[July 17, 2024] Speculation Techniques to Tackle Data Dependency in CPU Microarchitecture (Why Apple CPUs are faster than others)
Speaker: Dr. Jungi Jeong (CPU Architect @ Google)
[August 23, 2023] Designing and Building New OS for Cloud Services
Speaker: Prof. Youngjin Kwon @ KAIST
Abstract: In this talk, I would like to share my two experiences building two OSes for emerging cloud services. Memory disaggregation has replaced the landscape of cloud systems by physically separating compute and memory nodes, achieving improved utilization. As early efforts, kernel paging-based approaches offer transparent virtual memory abstraction for remote memory with paging schemes but suffer from expensive page fault handling. We revisit the paging-based approaches and challenges their performance in paging schemes. We posit that the overhead of the paging-based approaches is not a fundamental limitation. We propose DiLOS, a new library operating system~(LibOS) specialized for paging-based memory disaggregation. We have revamped the page fault handler to get away with the swap cache and incorporated known techniques in our prefetcher, page manager, and communication module for performance optimization. Furthermore, we provide APIs to augment the LibOS with application semantics. OS containers have become a foundational component of cloud systems, offering benefits such as encapsulating the kernel, user libraries, and applications to reduce operational costs and enhance manageability. While OS containers present the illusion of isolated kernel code and states for processes, they share the same underlying kernel, raising concerns regarding security and fault isolation. Previous solutions to address the isolation concerns are using virtual-machine-based systems, leveraging hardware-based isolation, but this approach often introduces significant performance overhead. In response, we introduce a new approach, CofferOS, that leverages Rust’s safety features to enhance container isolation. This paper introduces a Coffer abstraction, implemented as a class, which ensures that instances never directly access the code and states of others. This isolation principle is achieved by encapsulating kernel code within each Coffer instance. CofferOS, a new OS, containerizes kernels and processes within Coffer instances, strengthening security and fault isolation compared to the traditional OS container.

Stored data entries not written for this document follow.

(** [int] takes a signed run of digits, unless the run is past the limit. *)
Lemma int_of_signed_digits sign ds :
  sign = EmptyString \/ sign = "+" \/ sign = "-" ->
  ds <> EmptyString ->
  Py.all_chars Py.is_digit ds = true ->
  (exists z, int_of_text (sign ++ ds) = Return (VInt z)) \/
  (int_of_text (sign ++ ds) = Raise (ValueError int_limit_message) /\
   int_max_str_digits < String.length (sign ++ ds)).
Proof.
  intros Hsign Hne Hd. destruct ds as [|d ds]; [contradiction|].
  pose proof Hd as Hd'. cbn [Py.all_chars] in Hd'. apply andb_prop in Hd' as [Hd1 _].
  destruct (digits_value_some (String d ds) 0%Z Hd) as [z Hz].
  assert (E : forall neg,
             (let (n, t) := (neg, String d ds) in
              match t with
              | EmptyString => Raise (ValueError "invalid literal for int()")
              | _ =>
                  if (digit_run t <=? int_max_str_digits)%nat then
                    match digits_value 0 t with
                    | Some z0 => Return (VInt (signed n z0))
                    | None => Raise (ValueError "invalid literal for int()")
                    end
                  else Raise (ValueError int_limit_message)
              end)
             = if (digit_run (String d ds) <=? int_max_str_digits)%nat
               then Return (VInt (signed neg z))
               else Raise (ValueError int_limit_message)).
  { intros neg. cbv iota beta. rewrite Hz. reflexivity. }
  pose proof (digit_run_le (String d ds)) as Hrun.
  assert (Hlen : String.length (String d ds) <= String.length (sign ++ String d ds))
    by (rewrite length_append; lia).
  unfold int_of_text.
  destruct Hsign as [->|[->| ->]]; cbn [append] in *.
  - rewrite split_sign_digit by assumption. rewrite E.
    destruct (Nat.leb_spec (digit_run (String d ds)) int_max_str_digits);
      [left; eauto|right; split; [reflexivity|lia]].
  - cbn [split_sign]. rewrite E.
    destruct (Nat.leb_spec (digit_run (String d ds)) int_max_str_digits);
      [left; eauto|right; split; [reflexivity|lia]].
  - cbn [split_sign]. rewrite E.
    destruct (Nat.leb_spec (digit_run (String d ds)) int_max_str_digits);
      [left; eauto|right; split; [reflexivity|lia]].
Qed.

Lemma digit_not_dot c : Py.is_digit c = true -> Ascii.eqb c "." = false.
Proof.
  intros H. destruct (Ascii.eqb_spec c "."); auto. subst; discriminate.
Qed.

Lemma split_digits ds :
  Py.all_chars Py.is_digit ds = true -> Py.split "." ds = [ds].
Proof.
  induction ds as [|c ds IH]; simpl; auto.
  intros H. apply andb_prop in H as [Hc Hs].
  now rewrite (digit_not_dot _ Hc), IH.
Qed.

Lemma split_digits_dot ds r :
  Py.all_chars Py.is_digit ds = true ->
  Py.split "." (ds ++ String "." r) = ds :: Py.split "." r.
Proof.
  induction ds as [|c ds IH]; simpl; auto.
  intros H. apply andb_prop in H as [Hc Hs].
  now rewrite (digit_not_dot _ Hc), IH.
Qed.

(** [float] takes signed digits, a point and digits. *)
Lemma float_of_signed_decimal sign ip fp :
  sign = EmptyString \/ sign = "+" \/ sign = "-" ->
  ip <> EmptyString -> fp <> EmptyString ->
  Py.all_chars Py.is_digit ip = true ->
  Py.all_chars Py.is_digit fp = true ->
  exists z n, float_of_text (sign ++ ip ++ String "." fp) = Return (VFloat z n).
Proof.
  intros Hsign Hi Hf Hdi Hdf.
  destruct ip as [|d ip]; [contradiction|]. destruct fp as [|e fp]; [contradiction|].
  pose proof Hdi as Hd'. simpl in Hd'. apply andb_prop in Hd' as [Hd1 _].
  assert (Hall : Py.all_chars Py.is_digit (String d ip ++ String e fp) = true)
    by (now rewrite all_chars_app, Hdi, Hdf).
  destruct (digits_value_some _ 0%Z Hall) as [z Hz].
  assert (E : forall neg,
             (let (n, ds) := (neg, String d ip ++ String "." (String e fp)) in
              match Py.split "." ds with
              | [ip0; fp0] =>
                  match ip0, fp0 with
                  | EmptyString, _ | _, EmptyString =>
                      Raise (ValueError "could not convert string to float")
                  | _, _ =>
                      match digits_value 0 (ip0 ++ fp0) with
                      | Some z0 => Return (VFloat (signed n z0) (String.length fp0))
                      | None => Raise (ValueError "could not convert string to float")
                      end
                  end
              | _ => Raise (ValueError "could not convert string to float")
              end)
             = Return (VFloat (signed neg z) (String.length (String e fp)))).
  { intros neg. rewrite split_digits_dot, split_digits by assumption.
    now rewrite Hz. }
  unfold float_of_text.
  destruct Hsign as [->|[->| ->]]; cbn [append].
  - rewrite split_sign_digit by assumption.
    change (String d (ip ++ String "." (String e fp)))
      with (String d ip ++ String "." (String e fp)).
    rewrite E. eauto.
  - cbn [split_sign].
    change (String d (ip ++ String "." (String e fp)))
      with (String d ip ++ String "." (String e fp)).
    rewrite E. eauto.
  - cbn [split_sign].
    change (String d (ip ++ String "." (String e fp)))
      with (String d ip ++ String "." (String e fp)).
    rewrite E. eauto.
Qed.

Lemma opt_sign t :
  Lang.chars_match (Re.Class false ["+"; "-"]%char) Re.Opt t ->
  t = EmptyString \/ t = "+" \/ t = "-".
Proof.
  intros [->|(c & -> & Hc)]; auto.
  destruct (sign_cases _ Hc) as [-> | ->]; auto.
Qed.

[May 25, 2023] On-device Continual Learning over Memory Hierarchy: A System Researcher’s Standpoint
Speaker: Prof. Myeongjae Jeon @ UNIST
Sponsor: Ajou-DREAM BK21 Colloquium
Abstract: Continual Learning (CL) is an emerging machine learning paradigm for edge devices that learn from a continuous stream of tasks. To avoid forgetting knowledge from previous tasks, episodic memory (EM) methods exploit a subset of the past samples while learning from new data. Despite promising results, prior studies are predominantly simulation-based and do not adequately address the growing demand for both EM capacity and system efficiency in practical setups. In this talk, I will discuss CarM, a system our research team has developed to meet this demand by employing hierarchical EM management as a key design principle. CarM uses high-speed RAMs for EM to ensure system efficiency and takes advantage of abundant storage to preserve past experiences, mitigating forgetting by facilitating efficient sample migration between memory and storage. Recently, we further improved CarM for cost-effectiveness, i.e., achieving high model accuracy without compromising energy efficiency, to make it more suitable for energy-sensitive edge devices. To gain insights into achieving cost-effectiveness, we first explore the design space of CarM. Miro, our new system runtime, carefully integrates these insights into CarM, enabling dynamic CL system configuration based on resource states for high cost-effectiveness. Miro also performs online profiling on parameters with clear accuracy-energy trade-offs and adapts to optimal values with minimal overhead. CL system research is still in its infancy, with numerous research problems to overcome to ensure deployability. I look forward to engaging in deeper and broader conversations during this seminar.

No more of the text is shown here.